Communication Method and Apparatus Based on Multiple Transmission Reception Point, Device, and Storage Medium

This application is a U.S. national phase of International Application No. PCT/CN2022/090682, filed Apr. 29, 2022, the entire content of which is incorporated herein by reference.

The present disclosure relates to the field of mobile communication technology, in particular to a communication method based on Multiple Transmission Reception Points (M-TRPs), an apparatus, a device and a storage medium.

Along with the development of the communication technology, a communication system has evolved into a Multiple Input Multiple Output (MIMO) M-TRP system. In the MIMO M-TRP, a network device (e.g., base station) uses a plurality of TRPs to provide services for a User Equipment (UE).

In the MIMO M-TRP system, the plurality of TRPs uses a Timing Advance (TA) to perform transmission, i.e., TA adjustment is performed based on one TRP. However, in the M-TRP system, with respect to inter-cell or intra-cell communication, usually different TRPs are located in different geographic regions, and the UE is spaced apart from the TRPs by different distances, so different transmission delays occur. Hence, through performing the TA adjustment based on one TRP, it is able to achieve the synchronization between an uplink time and a downlink time at the TRP based on which the TA adjustment is performed, but it is impossible to achieve the synchronization between the uplink time and the downlink time at the other TRPs. At this time, an Inter-Symbol Interference (ISI) is caused for the uplink and the downlink, and thereby a loss of the system performance occurs.

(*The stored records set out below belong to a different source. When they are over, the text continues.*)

(* ===== verification/Dominators.v ===== *)
(** * Dominators and dominance frontiers
    (src/runtime/vm/compiler/backend/{flow_graph.cc,il.cc})

    [FlowGraph::ComputeDominators]: semidominators with path compression, the
    immediate dominators from them (the SEMI-NCA algorithm), and the dominance
    frontiers; [BlockEntryInstr::Dominates]. *)
From stdpp Require Import sets relations.
From S2P Require Import Prelude Utils BitSet BitVector Dominance FlowGraph.
Local Open Scope Z_scope.
Local Open Scope vm_scope.

(** ** The link-eval forest *)
Fixpoint CompressPath (fuel : nat) (start_index current_index : Z) (parent label : list Z) : option (list Z * list Z) :=
  match fuel with
  | O => None
  | S fuel =>
      next_index ← arr_get parent current_index;
      if start_index <? next_index then
        '(parent, label) ← CompressPath fuel start_index next_index parent label;
        label_current ← arr_get label current_index;
        label_next ← arr_get label next_index;
        label ← arr_set label current_index (Minimum label_current label_next);
        parent_next ← arr_get parent next_index;
        parent ← arr_set parent current_index parent_next;
        Some (parent, label)
      else Some (parent, label)
  end.

(** ** First pass: semidominators *)
(** The arrays that the pass works on; path compression changes [parent_] in
    place. *)
Record SemiState := MkSemi { ss_parent : list Z; ss_label : list Z; ss_semi : list Z }.

Definition semi_pred (fuel : nat) (block_index pred_index : Z) (ss : SemiState) : option SemiState :=
  '(parent, label, best) ←
    (if block_index <? pred_index then
       '(parent, label) ← CompressPath fuel block_index pred_index (ss_parent ss) (ss_label ss);
       best ← arr_get label pred_index;
       Some (parent, label, best)
     else Some (ss_parent ss, ss_label ss, pred_index));
  semi_block ← arr_get (ss_semi ss) block_index;
  semi_best ← arr_get (ss_semi ss) best;
  semi ← arr_set (ss_semi ss) block_index (Minimum semi_block semi_best);
  Some (MkSemi parent label semi).
(** The predecessors of [block] from [i] on, [n] of them. *)
Fixpoint semi_preds (n : nat) (fuel : nat) (bs : Blocks) (block : BlockEntryInstr) (block_index i : Z) (ss : SemiState) : option SemiState :=
  match n with
  | O => Some ss
  | S n =>
      pred ← PredecessorAt block i;
      pb ← arr_get bs pred;
      ss ← semi_pred fuel block_index (preorder_number_ pb) ss;
      semi_preds n fuel bs block block_index (i + 1) ss
  end.
Definition clear_dominated (bs : Blocks) (block : Z) : option Blocks :=
  b ← arr_get bs block; arr_set bs block (with_dominator b (dominator_ b) []).
(** The blocks [block_index], ..., 1. *)
Fixpoint semi_pass (block_index : nat) (fuel : nat) (preorder : list Z) (bs : Blocks) (ss : SemiState) : option (Blocks * SemiState) :=
  match block_index with
  | O => Some (bs, ss)
  | S k =>
      let w := Z.of_nat block_index in
      block ← arr_get preorder w;
      bs ← clear_dominated bs block;
      b ← arr_get bs block;
      ss ← semi_preds (Z.to_nat (PredecessorCount b)) fuel bs b w 0 ss;
      semi_block ← arr_get (ss_semi ss) w;
      label ← arr_set (ss_label ss) w semi_block;
      semi_pass k fuel preorder bs (MkSemi (ss_parent ss) label (ss_semi ss))
  end.

(** ** Second pass: immediate dominators *)
Fixpoint nearest_common (fuel : nat) (idom : list Z) (semi dom_index : Z) : option Z :=
  match fuel with
  | O => None
  | S fuel => if semi <? dom_index then d ← arr_get idom dom_index; nearest_common fuel idom semi d else Some dom_index
  end.
Definition AddDominatedBlock (bs : Blocks) (this block : Z) : option Blocks :=
  b ← arr_get bs block;
  bs ← arr_set bs block (with_dominator b (Some this) (dominated_blocks_ b));
  t ← arr_get bs this;
  arr_set bs this (with_dominator t (dominator_ t) (dominated_blocks_ t ++ [block])).
(** The blocks from [block_index] on, [n] of them. *)
Fixpoint idom_pass (n : nat) (fuel : nat) (preorder semi : list Z) (block_index : Z) (idom : list Z) (bs : Blocks) : option (list Z * Blocks) :=
  match n with
  | O => Some (idom, bs)
  | S n =>
      dom_index ← arr_get idom block_index;
      s ← arr_get semi block_index;
      dom_index ← nearest_common fuel idom s dom_index;
      idom ← arr_set idom block_index dom_index;
      dominator ← arr_get preorder dom_index;
      block ← arr_get preorder block_index;
      bs ← AddDominatedBlock bs dominator block;
      idom_pass n fuel preorder semi (block_index + 1) idom bs
  end.

(** ** Third pass: dominance frontiers *)
(** From [runner] up the dominator tree to [stop]. *)
Fixpoint run_up (fuel : nat) (bs : Blocks) (stop : option Z) (block_index : Z) (runner : option Z) (df : list BitVector) : option (list BitVector) :=
  match fuel with
  | O => None
  | S fuel =>
      if bool_decide (runner = stop) then Some df
      else
        r ← runner;
        rb ← arr_get bs r;
        v ← arr_get df (preorder_number_ rb);
        v ← BitVector_Add v block_index;
        df ← arr_set df (preorder_number_ rb) v;
        run_up fuel bs stop block_index (dominator_ rb) df
  end.
Fixpoint frontier_preds (n : nat) (fuel : nat) (bs : Blocks) (block : BlockEntryInstr) (block_index i : Z) (df : list BitVector) : option (list BitVector) :=
  match n with
  | O => Some df
  | S n =>
      runner ← PredecessorAt block i;
      df ← run_up fuel bs (dominator_ block) block_index (Some runner) df;
      frontier_preds n fuel bs block block_index (i + 1) df
  end.
Fixpoint frontier_pass (n : nat) (fuel : nat) (preorder : list Z) (bs : Blocks) (block_index : Z) (df : list BitVector) : option (list BitVector) :=
  match n with
  | O => Some df
  | S n =>
      block ← arr_get preorder block_index;
      b ← arr_get bs block;
      let count := PredecessorCount b in
      df ← (if count <=? 1 then Some df else frontier_preds (Z.to_nat count) fuel bs b block_index 0 df);
      frontier_pass n fuel preorder bs (block_index + 1) df
  end.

In a first aspect, the present disclosure provides in some embodiments a communication method based on M-TRPs, performed by a network device, including: determining indication information, wherein the indication information is used to indicate TA information about at least two TRPs; and sending the indication information to a User Equipment (UE). In the embodiments of the present disclosure, corresponding TA information is determined for different TRPs, so as to enable an uplink time and a downlink time for different TRPs to be closer to each other, thereby to relieve an ISI, and improve system communication performance.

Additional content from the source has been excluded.